Personal Property (film)
Theatrical release poster
|Directed by||W.S. Van Dyke|
|Produced by||John W. Considine Jr.|
|Screenplay by||Hugh Mills
|Based on||1930 play The Man in Possession
by H.M. Harwood
|Music by||Franz Waxman
|Cinematography||William H. Daniels|
|Edited by||Ben Lewis|
Personal Property is a 1937 American romantic comedy film starring Jean Harlow and Robert Taylor and directed by W.S. Van Dyke. It is based on the play The Man in Possession by H. M. Harwood. It was the last movie released with Harlow in it during her lifetime.
Raymond Dabney (Robert Taylor) gets out of prison and is welcomed home by his mother (Henrietta Crosman); but his father (E. E. Clive) and brother Claude Dabney (Reginald Owen) offer him money to go away. Raymond likes London, and his mother tells him that Claude is engaged. Raymond goes out and meets Crystal Wetherby (Jean Harlow). He joins her box at the opera; but she leaves, and he follows. She is pestered by bill collectors, and Raymond meets a Bailiff (Forrester Harvey) at her door. A policeman tells Crystal that Raymond has a writ to stay there and make sure no one takes the furniture. Crystal's maid Clara (Una O'Connor) approves of marrying for money. Crystal tells Raymond that her husband shot the trophies and gives him his large pajamas, scaring him into the butler's room.
Raymond brings Crystal breakfast; but she tries to get rid of him. Claude calls Crystal, and she tells Raymond that her fiancé's parents are coming for dinner. Raymond offers to "butle" as Ferguson for her, and they practice with Crystal playing Catherine Burns and Lord Carstairs. Raymond learns his family is coming, and he announces them.

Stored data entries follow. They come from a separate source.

Lemma begin_capture mo n f :
  0 <= n ->
  let '(b, f') := bodycap_begin d mo n (match mo with BODYCAP_FILE => Some (take 511 art_path) | _ => None end)
    (match mo with BODYCAP_MEM => METABUF_CAP | _ => 0%nat end) f in
  capture_of mo n [] b f' /\ files f' !! art_path = files f !! art_path.
Proof.
  intros Hn. destruct art_paths as [P1 P2].
  pose proof (begin_captured d mo n (match mo with BODYCAP_FILE => Some (take 511 art_path) | _ => None end)
    (match mo with BODYCAP_MEM => METABUF_CAP | _ => 0%nat end) f Hn) as Hb.
  specialize (Hb ltac:(intros ->; by eexists)). revert Hb. unfold bodycap_begin.
  destruct mo.
  - intros Hb. split; [|done]. split; [done|]. split; [|done]. by exists f, (mk_cap BODYCAP_DISCARD (if n <? 0 then 0 else n) false false [] [] [] 0).
  - unfold sys_open. rewrite P1, P2. destruct (d_open d f art_tmp) eqn:Eo; intros Hb.
    + split; [|cbn [files]; by rewrite lookup_insert_ne by exact art_tmp_ne].
      split; [done|]. split; [|done]. eexists f, _. split; [exact Hb|done].
    + split; [|done]. split; [done|]. split; [eexists f, _; split; [exact Hb|done]|].
      intros _ (Ho & _). by rewrite Ho in Eo.
  - intros Hb. split; [|done]. split; [done|]. split; [|done].
    eexists f, _. split; [exact Hb|]. split; [done|]. done.
Qed.
(* ===== verification/Daemon.v ===== *)
(** * The daemon with the threads of its session ([src/main.c], [src/session.c])

    The poll loop of [Server] over sessions whose threads run: each session carries
    its receiver and player of [SessionRun] and the log of what they did, and is an
    instance of the interface [SessionLaws], so that every theorem about the server
    holds of it.  In return the server gives a session its arguments: the address of
    the connected client, and the flushes its requests ask for. *)
From Stdlib Require Import ZArith Lia String.
From stdpp Require Import base numbers list option relations gmap.
From S2P Require Import Prelude Seqext Jitter JitterSpec Clock Rtp AirportKey B64 Sdp RtspMsg Rtsp Bodycap Npstate DacpState AlacShim Session SessionRun SessionStop SessionAudio ServerState Server ServerInv ServerProps.

Local Open Scope Z_scope.

(** ** Sessions with their threads

    A turn of the loop is one step for the server, but not for the threads: while
    it runs they take the steps of the plan.  Before each call of the server into
    the session they take those of the next block, and after it has cleared
    [running] those of one more until the join.  Between two turns the plan may
    change to any other. *)
Record plan_t := mk_plan {
  pn_last : Z;                    (* the receiver's first clock reading *)
  pn_blocks : list (list action);
}.
Lemma scaled_chunk gain i pcm :
  scaled gain i pcm = apply_gain (gain i) (take GAIN_BUF_N pcm) ++ scaled gain (Datatypes.S i) (drop GAIN_BUF_N pcm).
Proof.
  pose proof gain_buf_pos as Hp. unfold scaled. rewrite <- (take_drop GAIN_BUF_N pcm) at 1. rewrite imap_app. f_equal.
  - unfold apply_gain. rewrite <- imap_const. apply imap_ext. intros k v Hk.
    apply lookup_take_Some in Hk as [_ Hk]. by rewrite Nat.div_small, Nat.add_0_r.
  - apply imap_ext. intros k v Hk. destruct (decide (length pcm <= GAIN_BUF_N)%nat) as [Hle|Hgt].
    { by rewrite drop_ge in Hk. }
    rewrite length_take, Nat.min_l by lia. do 2 f_equal.
    replace (GAIN_BUF_N + k)%nat with (k + 1 * GAIN_BUF_N)%nat by lia. rewrite Nat.div_add by lia. lia.
Qed.

Lemma pcm_bytes_app l1 l2 : pcm_bytes (l1 ++ l2) = pcm_bytes l1 ++ pcm_bytes l2.
Proof. unfold pcm_bytes. by rewrite map_app, List.concat_app. Qed.

Lemma pcm_bytes_length l : length (pcm_bytes l) = (2 * length l)%nat.
Proof. unfold pcm_bytes. induction l as [|v l IH]; [done|]. cbn [map List.concat]. rewrite length_app, IH. cbn. lia. Qed.

(** A write of samples: [n] bytes of theirs reach the pipe. *)
Record wrote (gain : nat -> Z) (i : nat) (pcm : list Z) (n : nat) (s s' : sink_t) (w w' : world) : Prop := {
  wr_inv : sink_inv base s' w';
  wr_attempts : g_spawn_attempts s' = g_spawn_attempts s;
  wr_counts : same_counts w w';
  wr_le : (n <= 2 * length pcm)%nat;
  wr_pipe : w_pipe w' = w_pipe w ++ take n (pcm_bytes (scaled gain i pcm));
}.
(* ===== verification/Playback.v ===== *)
(** * From the player to the child's pipe

    [session_sink_write_all] of [src/session.c] pushing samples through
    [sink_write] of [src/sink.cpp]: the loop of [Session] with the sink of [Sink] in
    place of its answers.  A [write] takes any number of bytes, also half a sample. *)
From Stdlib Require Import ZArith Lia String.
From stdpp Require Import base numbers list gmap.
From S2P Require Import Prelude Session Sink.

Local Open Scope Z_scope.

(** What one iteration meets: the session's flags, and the gain in force for each
    chunk. *)
Record push_obs := mk_push { pu_gen : Z; pu_threads_up : bool; pu_running : bool; pu_gain : nat -> Z }.

(** The session's view of an iteration in which the sink accepts [accepted]. *)
Definition seen_as (o : push_obs) (accepted : Z) : sink_obs :=
  mk_obs (pu_gen o) (pu_threads_up o) (pu_running o) accepted.

Section Push.
Context (a : answers).

(** The loop from offset [off]; [None] while it still runs when the observations
    end. *)
Fixpoint push_loop (obs : list push_obs) (pcm : list Z) (off retries abort_gen : Z) (s : sink_t) (w : world) :
    run (option (Z * sink_t * world)) :=
  if Z.of_nat (length pcm) <=? off then Ret (Some (off, s, w))
  else
    match obs with
    | [] => Ret None
    | o :: obs =>
        if write_check (seen_as o 0) abort_gen then
          let! (accepted, s, w) := sink_write a (pu_gain o) (drop (Z.to_nat off) pcm) s w in
          match write_put accepted (Z.of_nat (length pcm)) off retries with
          | None => Ret (Some (off, s, w))
          | Some (off, retries) => push_loop obs pcm off retries abort_gen s w
          end
        else Ret (Some (off, s, w))
    end.

Definition push_all (obs : list push_obs) (pcm : list Z) (abort_gen : Z) (s : sink_t) (w : world) :
    run (option (Z * sink_t * world)) :=
  if Z.of_nat (length pcm) <=? 0 then Ret (Some (0, s, w)) else push_loop obs pcm 0 0 abort_gen s w.

(** ** What the child has been given *)

Context `{!AnswersOk a} (base : gset Z) (G : Z -> Prop).

(** A sample scaled by a gain in force. *)
Definition scaled_by (v y : Z) : Prop := exists g, G g /\ y = gained g v.

Lemma scaled_forall gain i l : (forall k, G (gain k)) -> Forall2 scaled_by l (scaled gain i l).
Proof.
  intros Hg. unfold scaled. apply Forall2_lookup. intros k. rewrite list_lookup_imap.
  destruct (l !! k) as [v|]; cbn; constructor. by eexists.
Qed.

Lemma take_pcm_bytes k l : take (2 * k) (pcm_bytes l) = pcm_bytes (take k l).
Proof.
  revert l. induction k as [|k IH]; intros [|v l]; try done.
  replace (2 * S k)%nat with (S (S (2 * k))) by lia.
  change (pcm_bytes (v :: l)) with (u8 v :: u8 (Z.shiftr v 8) :: pcm_bytes l). cbn [take].
  change (pcm_bytes (v :: take k l)) with (u8 v :: u8 (Z.shiftr v 8) :: pcm_bytes (take k l)). by rewrite IH.
Qed.

(** What the calls of the sink put in one child's pipe.  Each call offers the samples
    not committed yet, from [off] on, scaled by gains in force; the kernel takes [n]
    of their bytes, the halves of a sample apart if it likes, and the whole samples
    among them are committed.  [fed pcm start off ns b]: calls that took the byte
    counts [ns] have committed the samples from [start] to [off], and the pipe has got
    the bytes [b]. *)
Inductive fed (pcm : list Z) (start : nat) : nat -> list nat -> bytes -> Prop :=
  | fed_none : fed pcm start start [] []
  | fed_call off ns b ys n :
      fed pcm start off ns b -> Forall2 scaled_by (drop off pcm) ys -> (n <= 2 * length ys)%nat ->
      fed pcm start (off + n / 2) (ns ++ [n]) (b ++ take n (pcm_bytes ys)).

(** The pipe after [off] samples of [pcm] have been committed: what it held, [p0],
    and what the calls fed it; or, in a child started at sample [start], what they fed
    that child. *)
Definition played (p0 : bytes) (pcm : list Z) (off : nat) (w : world) : Prop :=
  exists start p ns b, (start <= off)%nat /\ (p = p0 /\ start = 0%nat \/ p = []) /\
    w_pipe w = p ++ b /\ fed pcm start off ns b.

Lemma played_start pcm w : played (w_pipe w) pcm 0 w.
Proof. exists 0%nat, (w_pipe w), [], []. split; [done|]. split; [by left|]. split; [by rewrite app_nil_r|constructor]. Qed.

Lemma fed_le pcm start off ns b : fed pcm start off ns b -> (start <= off)%nat.
Proof. induction 1; lia. Qed.

(** While the kernel takes whole samples, the child gets the committed ones. *)
Lemma fed_whole pcm start off ns b : fed pcm start off ns b -> Forall Nat.Even ns ->
  exists ys, b = pcm_bytes ys /\ Forall2 scaled_by (sub pcm start (off - start)) ys.
Proof.
  induction 1 as [|off ns b ys n Hf IH Hys Hn]; intros He.
  { exists []. split; [done|]. rewrite Nat.sub_diag. unfold sub. rewrite take_0. constructor. }
  apply Forall_app in He as [He Hlast]. apply Forall_cons_1 in Hlast as [[k ->] _].
  destruct (IH He) as (zs & -> & Hzs). pose proof (fed_le _ _ _ _ _ Hf).
  exists (zs ++ take k ys). rewrite take_pcm_bytes, pcm_bytes_app. split; [done|].
  rewrite (Nat.mul_comm 2 k), Nat.div_mul by lia.
  replace (off + k - start)%nat with ((off - start) + k)%nat by lia. rewrite sub_split.
  apply Forall2_app; [done|]. replace (start + (off - start))%nat with off by lia. by apply Forall2_take.
Qed.

(** One call of the sink. *)
Lemma push_step p0 gain pcm off s w :
  sink_ok base s w -> (forall i, G (gain i)) -> (off <= length pcm)%nat -> played p0 pcm off w ->
  exists k s' w', sink_write a gain (drop off pcm) s w = Ret (Z.of_nat k, s', w') /\ (off + k <= length pcm)%nat /\
    sink_ok base s' w' /\ played p0 pcm (off + k) w'.
Proof.
  intros Hs Hg Hoff (start & p & ns & b & Hst & Hp & Epipe & Hf).
  destruct (sink_write_spec a base gain (drop off pcm) s w Hs) as (q & n & s' & w' & E & Hs' & Hn & Hq & Epipe' & _).
  rewrite length_drop in Hn. rewrite E. exists (n / 2)%nat, s', w'. split; [done|].
  assert (n / 2 <= length pcm - off)%nat as Hhalf by (apply Nat.Div0.div_le_upper_bound; lia).
  split; [lia|]. split; [done|].
  pose proof (scaled_forall gain 0 (drop off pcm) Hg) as Hz.
  assert (n <= 2 * length (scaled gain 0 (drop off pcm)))%nat as Hlen
    by (rewrite <- (Forall2_length _ _ _ Hz), length_drop; lia).
  destruct Hq as [->| ->].
  - exists start, p, (ns ++ [n]), (b ++ take n (pcm_bytes (scaled gain 0 (drop off pcm)))).
    split; [lia|]. split; [done|]. split; [by rewrite Epipe', Epipe, app_assoc|]. by constructor.
  - exists off, [], [n], (take n (pcm_bytes (scaled gain 0 (drop off pcm)))).
    split; [lia|]. split; [by right|]. split; [done|].
    apply (fed_call pcm off off [] [] _ n); [constructor|done..].
Qed.

Lemma push_samples_spec p0 obs pcm off r g s w :
  sink_ok base s w -> Forall (fun o => forall i, G (pu_gain o i)) obs -> (off <= length pcm)%nat ->
  0 <= r <= 200 -> (Z.of_nat (length pcm) - Z.of_nat off) * 201 + (201 - r) <= Z.of_nat (length obs) ->
  played p0 pcm off w ->
  exists off' s' w' acc chunks, push_loop obs pcm (Z.of_nat off) r g s w = Ret (Some (Z.of_nat off', s', w')) /\
    (off' <= length pcm)%nat /\ sink_ok base s' w' /\ played p0 pcm off' w' /\
    length acc = length obs /\
    Session.write_loop (zip_with seen_as obs acc) (Z.of_nat (length pcm)) (Z.of_nat off) r g = Some (Z.of_nat off', chunks).
Proof.
  revert off r s w. induction obs as [|o obs IH]; intros off r s w Hs Hg Hoff Hr Hlen Hp;
    cbn [push_loop length] in *.
  { destruct (Z.leb_spec (Z.of_nat (length pcm)) (Z.of_nat off)); [|lia].
    exists off, s, w, [], []. cbn [zip_with Session.write_loop]. rewrite (proj2 (Z.leb_le _ _)) by lia. do 5 (split; [done|]). done. }
  destruct (Z.leb_spec (Z.of_nat (length pcm)) (Z.of_nat off)) as [Hd|Hd].
  { exists off, s, w, (replicate (S (length obs)) 0), []. cbn [replicate zip_with Session.write_loop length].
    rewrite (proj2 (Z.leb_le _ _)), length_replicate by lia. do 5 (split; [done|]). done. }
  destruct (write_check (seen_as o 0) g) eqn:Ec.
  2:{ exists off, s, w, (replicate (S (length obs)) 0), []. cbn [replicate zip_with Session.write_loop length].
      rewrite (proj2 (Z.leb_gt _ _)), Ec, length_replicate by lia. do 5 (split; [done|]). done. }
  apply Forall_cons in Hg as [Ho Hg]. rewrite Nat2Z.id.
  destruct (push_step p0 (pu_gain o) pcm off s w Hs Ho Hoff Hp) as (k & s1 & w1 & -> & Hk & Hs1 & Hp1).
  cbn [rbind].
  assert (forall acc, Session.write_loop (zip_with seen_as (o :: obs) (Z.of_nat k :: acc)) (Z.of_nat (length pcm)) (Z.of_nat off) r g =
    match write_put (Z.of_nat k) (Z.of_nat (length pcm)) (Z.of_nat off) r with
    | None => Some (Z.of_nat off, [])
    | Some (off', r') => '(x, ch) ← Session.write_loop (zip_with seen_as obs acc) (Z.of_nat (length pcm)) off' r' g;
        Some (x, if off' =? Z.of_nat off then ch else (Z.of_nat off, off' - Z.of_nat off) :: ch)
    end) as Hwl.
  { intros acc. cbn [zip_with Session.write_loop]. rewrite (proj2 (Z.leb_gt _ _)) by lia.
    change (write_check (seen_as o (Z.of_nat k)) g) with (write_check (seen_as o 0) g). by rewrite Ec. }
  unfold write_put in *. rewrite Z.min_l in * by lia. rewrite (proj2 (Z.ltb_ge (Z.of_nat k) 0)) in * by lia.
  destruct (Z.eqb_spec (Z.of_nat k) 0) as [E0|E0].
  - assert (k = 0%nat) as -> by lia. rewrite Nat.add_0_r in Hp1. unfold MAX_BACKOFF_RETRIES in *.
    destruct (Z.ltb_spec 200 (r + 1)).
    + exists off, s1, w1, (0 :: replicate (length obs) 0), []. cbn [length]. rewrite length_replicate.
      do 5 (split; [done|]). apply Hwl.
    + destruct (IH off (r + 1) s1 w1) as (off' & s' & w' & acc & ch & -> & I1 & I2 & I4 & I5 & I6); [done|done|done|lia|lia|done|].
      eexists off', s', w', (0 :: acc), _. cbn [length]. rewrite I5.
      do 5 (split; [done|]).
      etrans; [apply Hwl|]. by rewrite I6.
  - destruct (IH (off + k)%nat 0 s1 w1) as (off' & s' & w' & acc & ch & E & I1 & I2 & I4 & I5 & I6); [done|done|lia|lia|lia|done|].
    rewrite Nat2Z.inj_add in E, I6. rewrite E.
    eexists off', s', w', (Z.of_nat k :: acc), _. cbn [length]. rewrite I5.
    do 5 (split; [done|]).
    etrans; [apply Hwl|]. by rewrite I6.
Qed.
End Push.

(** ** Properties *)

Definition gain_ok (g : Z) : Prop := 0 <= g <= 256.

(** C17: what the session commits is what the child is given.  The loop that pushes
    decoded samples through the sink always ends, and is the session's loop with
    the counts the sink reports.  Whatever the kernel answers, and however often the
    child dies and is started again, the pipe holds after it, after what it held before
    or alone in a child started on the way, what each call of the sink put there: a
    beginning, cut at any byte, of the samples not committed before the call, each
    scaled by a gain in force, whose whole samples the call committed.  So in every run
    in which no call was left with half a sample (each took an even number of bytes),
    the child has exactly the committed samples, in order and without a gap: none is
    repeated, split or shifted. *)
Theorem samples_reach_child a `{!AnswersOk a} base obs pcm g s w :
  sink_ok base s w -> Forall (fun o => forall i, gain_ok (pu_gain o i)) obs ->
  Z.of_nat (length pcm) * 201 + 201 <= Z.of_nat (length obs) ->
  exists off s' w' acc chunks, push_all a obs pcm g s w = Ret (Some (Z.of_nat off, s', w')) /\
    (off <= length pcm)%nat /\ sink_ok base s' w' /\ length acc = length obs /\
    session_sink_write_all (zip_with seen_as obs acc) (Z.of_nat (length pcm)) g = Some (Z.of_nat off, chunks) /\
    exists start p ns b, (start <= off)%nat /\ (p = w_pipe w /\ start = 0%nat \/ p = []) /\ w_pipe w' = p ++ b /\
      fed gain_ok pcm start off ns b /\
      (Forall Nat.Even ns ->
       exists ys, b = pcm_bytes ys /\ Forall2 (scaled_by gain_ok) (sub pcm start (off - start)) ys).
Proof.
  intros Hs Hg Hlen.
  assert (exists off s' w' acc chunks, push_all a obs pcm g s w = Ret (Some (Z.of_nat off, s', w')) /\
    (off <= length pcm)%nat /\ sink_ok base s' w' /\ length acc = length obs /\
    session_sink_write_all (zip_with seen_as obs acc) (Z.of_nat (length pcm)) g = Some (Z.of_nat off, chunks) /\
    played gain_ok (w_pipe w) pcm off w') as (off & s' & w' & acc & ch & E & I1 & I2 & I3 & I4 & start & p & ns & b & Hp).
  { unfold push_all, session_sink_write_all. destruct (Z.leb_spec (Z.of_nat (length pcm)) 0).
    { exists 0%nat, s, w, (replicate (length obs) 0), []. rewrite length_replicate.
      do 5 (split; [first [done|lia]|]). apply played_start. }
    destruct (push_samples_spec a base gain_ok (w_pipe w) obs pcm 0 0 g s w Hs Hg)
      as (off & s' & w' & acc & ch & E & I1 & I2 & I4 & I5 & I6); [lia|lia|lia|apply played_start|].
    exists off, s', w', acc, ch. by split_and!. }
  exists off, s', w', acc, ch. do 5 (split; [done|]). exists start, p, ns, b.
  destruct Hp as (P1 & P2 & P3 & P4). do 4 (split; [done|]). by apply fed_whole.
Qed.

(** A child that takes a sample and a half and, when asked again, the rest. *)
Definition split_world : world := mk_world {[3]} 0 [] [WWrote 3; WAgain; WAgain; WWrote 3] ∅ [] 0 0 0.
Definition sample_push : list push_obs := replicate 804 (mk_push 7 true true (fun _ => 128)).

Lemma samples_reach_child_witness :
  exists off s' w', push_all sample_answers sample_push sample_pcm 7 closed_sink split_world = Ret (Some (Z.of_nat off, s', w')) /\
    exists start p ns b, (start <= off)%nat /\ (p = [] /\ start = 0%nat \/ p = []) /\ w_pipe w' = p ++ b /\
      fed gain_ok sample_pcm start off ns b.
Proof.
  destruct (samples_reach_child sample_answers (AnswersOk0 := sample_answers_ok) {[3]} sample_push sample_pcm 7 closed_sink split_world)
    as (off & s' & w' & acc & ch & E & _ & _ & _ & _ & start & p & ns & b & H1 & H2 & H3 & H4 & _).
  - split; [split; [by left|by intros p l]|cbn; lia].
  - apply Forall_replicate. intros i. split; cbn; lia.
  - vm_compute. discriminate.
  - exists off, s', w'. split; [exact E|]. exists start, p, ns, b.
    split; [exact H1|]. split; [exact H2|]. split; [exact H3|exact H4].
Defined.

(** Nothing makes the kernel take whole samples.  When it takes an odd number of
    bytes before the write is given up, the second half of that sample is never
    sent: its first half is sent again, and every later sample is shifted by a
    byte. *)
Lemma odd_write_shifts :
  exists s' w', push_all sample_answers (replicate 804 (mk_push 7 true true (fun _ => 256))) [1; 2; 3] 7
      (mk_sink 5 700 0 0) (mk_world {[5]} 0 (replicate 20 WRunning) ([WWrote 3] ++ replicate 11 WAgain ++ [WWrote 4]) ∅ [] 0 0 0) =
    Ret (Some (3, s', w')) /\ w_pipe w' = [1; 0; 2; 2; 0; 3; 0].
Proof. eexists _, _. split; [by vm_compute|done]. Qed.
(* ===== verification/Startup.v ===== *)
(** * Start-up and shutdown ([src/main.c], [src/daemon.c], [src/raop_mdns.c])

    The choice of the network interface, the service advertisement, the lock and
    the pidfile, and the order in which [main] takes things up and gives them
    back. *)
From Stdlib Require Import ZArith Lia String.
From stdpp Require Import base numbers list gmap.
From S2P Require Import Prelude Rtp Rtsp Bodycap RaopName ServerState Server.

Local Open Scope Z_scope.

(** ** The primary interface *)

(** One entry of [getifaddrs]: a name, the flags, and either an IPv4 address or a
    link address. *)
Inductive if_addr := IfInet (ip : bytes) | IfPacket (mac : bytes) | IfOther.

Record ifent := mk_if { if_name : bytes; if_up : bool; if_loopback : bool; if_address : if_addr }.

Record choice := mk_choice { have_chosen : option (bytes * bytes); have_fallback : option (bytes * bytes) }.

Definition is_usb (n : bytes) : bool := prefixb (str "usb") n.

(** The scan of the entries; [want] is AIRPLAY_IFACE. *)
Fixpoint scan_ifs (want : option bytes) (l : list ifent) (c : choice) : choice :=
  match l with
  | [] => c
  | p :: l =>
      match if_address p with
      | IfInet a =>
          if negb (if_up p) || if_loopback p then scan_ifs want l c
          else
            match want with
            | Some w =>
                if bytes_eqb (if_name p) w then mk_choice (Some (a, if_name p)) (have_fallback c)
                else scan_ifs want l c
            | None =>
                if negb (is_usb (if_name p)) then
                  scan_ifs want l (mk_choice (match have_chosen c with Some x => Some x | None => Some (a, if_name p) end)
                                     (have_fallback c))
                else
                  scan_ifs want l (mk_choice (have_chosen c)
                                     (match have_fallback c with Some x => Some x | None => Some (a, if_name p) end))
            end
      | _ => scan_ifs want l c
      end
  end.

(** The link address of the interface of that name, or zeros. *)
Fixpoint mac_of (name : bytes) (l : list ifent) : bytes :=
  match l with
  | [] => replicate 6 0
  | p :: l =>
      match if_address p with
      | IfPacket m =>
          if bytes_eqb (if_name p) name then (if (length m =? 6)%nat then m else replicate 6 0) else mac_of name l
      | _ => mac_of name l
      end
  end.

(** The address and the MAC; [None] when there is no interface. *)
Definition resolve_primary (want : option bytes) (ifs : option (list ifent)) : option (bytes * bytes) :=
  match ifs with
  | None => None
  | Some l =>
      let c := scan_ifs want l (mk_choice None None) in
      match have_chosen c with
      | Some (a, n) => Some (a, mac_of n l)
      | None =>
          match have_fallback c with
          | Some (a, n) => Some (a, mac_of n l)
          | None => None
          end
      end
  end.

(** ** The advertisement *)

Definition MAX_TXT_ENTRIES : nat := 32.

(** The loop of [split_txt]: [left] more cuts may be made, [cur] is the piece so far. *)
Fixpoint split_loop (left : nat) (cur s : bytes) : list bytes :=
  match s with
  | [] => [cur]
  | c :: s' =>
      match left with
      | O => [cur ++ s]
      | S left' => if c =? 10 then cur :: split_loop left' [] s' else split_loop left (cur ++ [c]) s'
      end
  end.

Definition split_txt (txt : bytes) (max : nat) : list bytes :=
  match txt with
  | [] => []
  | _ => split_loop (max - 2) [] txt
  end.

(** A registered service, and the state [g_svr], [g_svc]. *)
Record service := mk_service { sv_name : bytes; sv_type : bytes; sv_port : Z; sv_txt : list bytes }.
Record mdns_t := mk_mdns { g_svr : bool; g_svc : option service }.

(** [start], [dup], [reg]: what the responder, [strdup] and the registration answer. *)
Definition raop_mdns_start (start dup reg : bool) (name : bytes) (port : Z) (txt : bytes) (m : mdns_t) : Z * mdns_t :=
  if g_svr m then (-1, m)
  else if negb start then (-1, m)
  else if negb dup then (-1, m)
  else if negb reg then (-1, m)
  else (0, mk_mdns true (Some (mk_service name (str "_raop._tcp.local") (u16 port) (split_txt txt MAX_TXT_ENTRIES)))).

Claude tells Raymond to clear out. Catherine Burns (Maria Shelton) and Mrs. Burns (Cora Witherspoon) arrive, followed by absent-minded Lord Carstairs (Lionel Braham) and mumbling Arthur (Barnett Parker). Raymond serves cocktails, and Claude tells Crystal they can marry and share their possessions. Claude and Mr. Dabney say they are in ladies underwear. Catherine tries to flirt with Ferguson, but he is too busy. Claude says the best investment is marriage. Raymond spills food on Claude, who demands he leave. After the other guests leave, Claude tells Crystal that Raymond just got out of prison. Raymond says he will leave if Crystal asks him; but she says he can stay so he won't lose his job. She thanks Raymond for not exposing her. Crystal sends Clara to bed and washes dishes as Raymond dries them. Raymond tells Crystal that Catherine wants to hire him, and Catherine calls. Raymond and Crystal pretend to have a picnic and say good-night.
In the morning Claude asks Raymond to leave before Crystal finds out who he is, and Raymond agrees for 500 pounds. Raymond asks Crystal about the wedding, and they quarrel because she is marrying for money. Before the wedding Raymond tells the bailiff the bill is paid. Raymond shows Claude the writ as men remove furniture. Raymond offers to explain to Crystal for Claude that he was a fortune hunter. Raymond tells Crystal that Claude is not marrying her, and they kiss.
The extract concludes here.